This is the 800th post to this blog.
I'm amazed to be writing those words. A friend asked me how on earth I wrote 800 posts. I responded, "One post at a time."
I wasn't being flip. It was the absolute truth. When I first began blogging, every day was a struggle to find something to write about. But, somewhere around the sixth month, that changed. I began to find lots of things to talk about and really began to enjoy the process. Now it's as much a part of my life as brushing my teeth or feeding the cats.
In November, 2005--three months after I started this blog--I wrote a post about a man I admire. His name is Tim O'Reilly, and you can read that post here.
O'Reilly is one of the few people for whom I readily use the word "visionary" as a descriptor. His O'Reilly Media has consistently proven itself to be on the cutting edge of publishing. This week O'Reilly's blog reported:
One of the compelling lessons of the digital music revolution was that people wanted to acquire and share songs, not albums. The analogies to books are imperfect, because books tend to be more of an essential organic whole than albums, but even with books, especially reference or tutorial books, it's certainly possible that someone wants only part of a book. Based on this idea, we've had a goal for quite some time to enable "by the chapter" purchase and download. We've finally got this working, just in time for rollout at our Tools of Change for Publishing Conference, which starts on Monday with tutorials, and with the full conference program on Tuesday.

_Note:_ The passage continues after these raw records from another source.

Lemma queue_ok_done f peer tasks q q' :
  queue_ok f q → (∀ pt, trackers q !! peer = Some pt → active_total pt < 2 ^ 64) →
  ptq_tasks_done peer tasks q = Ok q' → queue_ok f q'.
Proof.
  intros [Hwf Hn Ht] Hb Hd. destruct (ptq_tasks_done_ok peer tasks q Hwf Hb) as (q1 & Hd1 & ? & _).
  rewrite Hd in Hd1. injection Hd1 as <-.
  split; [done|by eapply never_frozen_done|exact (ptq_all_done _ _ _ _ _ Hwf Hb Ht Hd)].
Qed.

(** ** Receiving a message *)

Lemma split_wants_spec peer entries e :
  split_wants peer entries e =
  (filter (λ x, entry_cancel x = false ∧ allowed (eng_filter e) peer (entry_cid x) = true) entries,
   filter (λ x, entry_cancel x = true) entries,
   filter (λ x, entry_cancel x = false ∧ allowed (eng_filter e) peer (entry_cid x) = false) entries).
Proof.
  induction entries as [|x entries IH] using rev_ind; [done|].
  unfold split_wants in *. rewrite foldl_app, IH, !filter_app, !filter_cons, !filter_nil.
  unfold allowed. simpl.
  destruct (entry_cancel x) eqn:Ec, (eng_filter e) as [g|]; try destruct (g peer (entry_cid x)) eqn:Eg;
    simpl; rewrite ?app_nil_r; repeat case_decide; naive_solver.
Qed.

Lemma wl_add_get c p t w c' en :
  wl_get c' (wl_add c p t w).1 = Some en → c' = c ∨ wl_get c' w = Some en.
Proof.
  unfold wl_add, wl_get. destruct (wl_set w !! c); [case_decide|]; simpl; [by right|..];
    (rewrite lookup_insert; case_decide; [by left|by right]).
Qed.

Lemma ledger_cancel_fold_ok f peer cancels l q l' q' :
  foldl (mr_cancel peer) (l, q) cancels = (l', q') →
  ledger_partner l = peer → wl_wf (ledger_wantlist l) → queue_ok f q →
  ledger_partner l' = peer ∧ wl_wf (ledger_wantlist l') ∧ queue_ok f q' ∧
  ∀ c en, ledger_wantlist_get c l' = Some en →
    ledger_wantlist_get c l = Some en ∧ c ∉ entry_cid <$> cancels.
Proof.
  revert l q. induction cancels as [|x cancels IH]; intros l q Hf Hp Hw Hq; simpl in Hf.
  { simplify_eq. split_and!; [done..|]. intros c en Hc. split; [done|]. set_solver. }
  apply IH in Hf as (Hp' & Hw' & Hq' & Hl'); [|done|by apply wl_remove_wf|by case_match; [apply queue_ok_remove|]].
  split_and!; [done..|]. intros c en [Hc Hn]%Hl'.
  unfold ledger_wantlist_get, wl_get in Hc. simpl in Hc.
  apply lookup_delete_Some in Hc as [Hne Hc]. split; [done|]. simpl. set_solver.
Qed.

Go to virtually any O'Reilly catalog page (well, actually, 350 books are live as of Saturday night), and in addition to the existing options (buy this book, buy a downloadable pdf, buy reprint rights, read online with Safari), you can now buy individual chapters for $3.99 each.
You'll find O'Reilly's blog here.
The "Tools of Change for Publishing" conference O'Reilly is referring to was a first-of-its-kind meeting to discuss the future of the industry. It was held from Monday to Wednesday of this week in San Jose, California.
I've been looking for any tidbits I can find coming out of that meeting. O'Reilly is a big open source advocate, and I was hoping he'd have video of the presentations available on the conference website. As of Thursday afternoon, they were not yet there. My other hope is that Michael Cader of Publishers Marketplace videotaped the meetings and will post them on his website the way he did the meetings from BEA.
There was a nugget that drifted out of the conference courtesy of Publishers Weekly. Here it is:
Manolis Kelaidis, a designer, engineer and lecturer at Britain's Royal College of Art, and his extraordinary project bLink, an idiosyncratic effort to create a book that combined the qualities of the physical book with the digital functionality of a computer—the next generation book. Constructed with embedded electronics and conductive inks, it's the prototype of a bound and printed book that, believe it or not, includes hyperlinks like a Web page. A reader can use a finger on the book's paper pages like a computer's cursor on the screen. Touch the paper hyperlink and a Bluetooth signal opens a Web page on a nearby screenthat serves up information, music, translations or video that correspond to that link, as if the book were a paper and ink computer.
Kelaidis has turned his love of the book into a book-device that thrilled an audience brought together to plan the end of the print book. The audience responded with a long and resoundingly enthusiastic standing ovation—the only one given these past three days. Yes, it's basically a quirky (though rigorously conceived) art project, but Kelaidis made the old-fashioned book new again, using digital know-how. His book clearly touched some kind of emotional hyperlink in an audience that wasn't as cynical about its attachment to the traditional book as the previous three days may have suggested.
I'll report more details from the conference as they come available.